In 1913, Scott proposed another technique of advertising that consisted of three stages: attention, comprehension, and understanding. According to this model, advertisements (or promotions) have three stages. They must first garner the attention of consumers and help them develop beliefs about the product or service. Second, advertising should create interest or positive feelings about the service or product. Third, advertising or promotions should instill in consumers a desire for the product or service. Finally, consumers must be convinced and feel a need to take action, that is, buy the product.

Scott wanted to make the marketplace and workplace more efficient through the rationalization of consumer and worker activities, especially by appealing to the self-interest of shoppers and laborers.

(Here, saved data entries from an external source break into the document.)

(** X4: With a single step, a family other than CONST and RECIP and
    [betaStart] in (0,1), the schedule does not depend on [betaEnd], and
    the solver has two possible answers: [0.999], or a value no more than
    [1e-12] above [1e-7].  In exact arithmetic the first is returned when
    the target is below the terminal [snrDb] of that one schedule, and the
    second is [1e-7 + (0.999 - 1e-7) / 2^40]. *)
Theorem solver_single_step (target bs be nt : R) (family : ScheduleType) :
  steps nt = 1%Z -> family <> CONST -> family <> RECIP ->
  0 < bs < 1 ->
  (forall be' : R,
     calculateSchedule (mkParams bs be' nt family)
     = calculateSchedule (mkParams bs be nt family)) /\
  (exists high : R,
     solveBetaEndForSNR target bs nt family = Return high /\
     (high = 0.999 \/ 1e-7 < high <= 1e-7 + 1e-12)) /\
  (target < terminal_of bs nt family be ->
   solveBetaEndForSNR target bs nt family = Return 0.999) /\
  (terminal_of bs nt family be <= target ->
   solveBetaEndForSNR target bs nt family
   = Return (1e-7 + (0.999 - 1e-7) / 2 ^ 40)).
Proof.
  intros H1 Hc Hr _.
  assert (Hn : (steps nt <= max_array_length)%Z)
    by (rewrite H1; unfold max_array_length; lia).
  assert (Hflat : forall mid,
            terminal_of bs nt family mid = terminal_of bs nt family be).
  { intros mid. unfold terminal_of.
    now rewrite (betas_values_single_start bs mid be nt family). }
  assert (Habove : target < terminal_of bs nt family be ->
            solveBetaEndForSNR target bs nt family = Return 0.999).
  { intros Ht. unfold solveBetaEndForSNR. rewrite bisect_iter by assumption.
    rewrite bisection_all_above; [reflexivity |].
    intros mid. rewrite Hflat. exact Ht. }
  assert (Hbelow : terminal_of bs nt family be <= target ->
            solveBetaEndForSNR target bs nt family
            = Return (1e-7 + (0.999 - 1e-7) / 2 ^ 40)).
  { intros Ht. unfold solveBetaEndForSNR. rewrite bisect_iter by assumption.
    rewrite bisection_flat; [reflexivity |].
    intros mid. rewrite Hflat. unfold Rgt. lra. }
  split; [| split; [| split]].
  - intros be'. rewrite !calculateSchedule_ok by assumption.
    now rewrite (betas_values_single_start bs be' be nt family).
  - destruct (Rlt_dec target (terminal_of bs nt family be)) as [Ht | Ht].
    + exists 0.999. split; [now apply Habove | now left].
    + exists (1e-7 + (0.999 - 1e-7) / 2 ^ 40).
      split; [apply Hbelow; lra |]. right.
      replace (2 ^ 40) with 1099511627776 by (simpl; lra). lra.
  - exact Habove.
  - exact Hbelow.
Qed.

Lemma solver_single_step_witness :
  steps 1 = 1%Z /\ QUAD <> CONST /\ QUAD <> RECIP /\ 0 < 0.0001 < 1 /\
  (forall be' : R,
     calculateSchedule (mkParams 0.0001 be' 1 QUAD)
     = calculateSchedule (mkParams 0.0001 0.02 1 QUAD)) /\
  (exists high : R,
     solveBetaEndForSNR 0 0.0001 1 QUAD = Return high /\
     (high = 0.999 \/ 1e-7 < high <= 1e-7 + 1e-12)).
Proof.
  assert (H1 : steps 1 = 1%Z) by apply steps_one.
  assert (H2 : QUAD <> CONST) by discriminate.
  assert (H3 : QUAD <> RECIP) by discriminate.
  assert (Hb : 0 < 0.0001 < 1) by lra.
  split; [exact H1 |]. split; [exact H2 |]. split; [exact H3 |].
  split; [exact Hb |].
  pose proof (solver_single_step 0 0.0001 0.02 1 QUAD H1 H2 H3 Hb) as H.
  split; [exact (proj1 H) | exact (proj1 (proj2 H))].
Defined.

(** ** linspace, index by index *)

Lemma linspace_values_at start end_ k :
  (2 <= k)%Z ->
  linspace_values start end_ k
  = map (linspace_at start end_ k) (seq 0 (Z.to_nat k)).
Proof.
  intros Hk. unfold linspace_values.
  assert (Hb : (k <? 2)%Z = false) by now apply Z.ltb_ge.
  now rewrite Hb.
Qed.

Lemma linspace_at_first start end_ k : linspace_at start end_ k 0 = start.
Proof. unfold linspace_at. simpl INR. lra. Qed.

Lemma linspace_at_last start end_ k :
  (2 <= k)%Z -> linspace_at start end_ k (Z.to_nat k - 1) = end_.
Proof.
  intros Hk. unfold linspace_at.
  assert (HI : INR (Z.to_nat k - 1) = IZR k - 1).
  { rewrite minus_INR by lia. rewrite INR_IZR_INZ, Z2Nat.id by lia.
    simpl. lra. }
  rewrite HI. assert (Hk2 : 2 <= IZR k) by now apply IZR_le.
  field. lra.
Qed.

Lemma linspace_at_between lo hi start end_ k i :
  (2 <= k)%Z -> (i < Z.to_nat k)%nat ->
  lo <= start <= hi -> lo <= end_ <= hi ->
  lo <= linspace_at start end_ k i <= hi.
Proof.
  intros Hk Hi Hs He.
  pose proof (linspace_values_between lo hi start end_ k ltac:(lia) Hs He)
    as H.
  rewrite linspace_values_at, Forall_map, Forall_forall in H by assumption.
  apply H, in_seq. lia.
Qed.

Lemma linspace_at_step_pos k : (2 <= k)%Z -> 0 < / (IZR k - 1).
Proof.
  intros Hk. assert (Hk2 : 2 <= IZR k) by now apply IZR_le.
  apply Rinv_0_lt_compat. lra.
Qed.

(** A larger end raises every value but the first. *)
Lemma linspace_at_le_end start e1 e2 k i :
  (2 <= k)%Z -> e1 <= e2 ->
  linspace_at start e1 k i <= linspace_at start e2 k i.
Proof.
  intros Hk He. unfold linspace_at, Rdiv.
  pose proof (linspace_at_step_pos k Hk) as Hinv.
  pose proof (pos_INR i) as Hi.
  assert (H : (e1 - start) * / (IZR k - 1) * INR i
              <= (e2 - start) * / (IZR k - 1) * INR i).
  { apply Rmult_le_compat_r; [assumption |].
    apply Rmult_le_compat_r; lra. }
  lra.
Qed.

Walter Dill Scott's role in Applied psychology eventually lead him to be considered one of the founders of Industrial/Organizational Psychology which is the application of psychological theories and principles to organizations.

==World War I==
In 1917 the United States entered World War I and there immediately arose a problem of personnel selection to which Scott offered to help by applying psychological principles. Using his experience with intelligence testing and The Scott Company, Walter Dill Scott developed the Army rating scale to forecast the success of linguists, officers, and servicemen. The proposal was rejected at first. Commanding officers and senior instructors severely criticized the scale at every level. Although some of his contacts were skeptical, the officers decided to permit a practical test. The preliminary test was given to men who were already admitted and proven as good officers. If the test indicated aptitudes they were known to possess then it could be assumed that the test was valid and an accurate gauge. To the amazement of the officials, the test proved accuracy, and they immediately recommended that Washington utilize it in all camps. During use of the system, Scott set up a committee that handled three distinct functions: discover what types of abilities were needed in the army, place each enlisted man where he had the opportunity to make best use of his talent and skill, and select and promote officers on the basis of merit and ability. By the end of the war, the system was used in every branch of the Army, at home and abroad. Scott solved the problem of selecting not only officers but also men whose aptitudes would fit them for training as specialists and technicians of many kinds. His committee devised means of keeping wartime industries adequately staffed, and made possible successful selection of men for unusual tasks peculiar to a wartime army. Scott's method was so successful in selecting good officers that it was later used to determine promotion of officers and, to determine effective use of the vast pool of talents and skills among enlisted men. Scott was eventually awarded the Distinguished Service Medal for his efforts.

==Death==

Scott's grave at Memorial Park Cemetery

Dill died from a cerebral hemorrhage at his apartment in Evanston, Illinois on September 23, 1955. He was buried at Memorial Park Cemetery in Skokie.

==Works==
- "The Theory of Advertising; A Simple Exposition of the Principles of Psychology in Their Relation to Successful Advertising" (1903)
- "The Psychology of Advertising in Theory and Practice" (1908)
- "Increasing Human Efficiency in Business - A contribution to the psychology of business" (1911)

==Sources==
- Schultz, Duane P.; Schultz, Sydney Ellen (2004). A History of Modern Psychology (8th ed.). Belmont, CA: Wadsworth/Thompson Learning.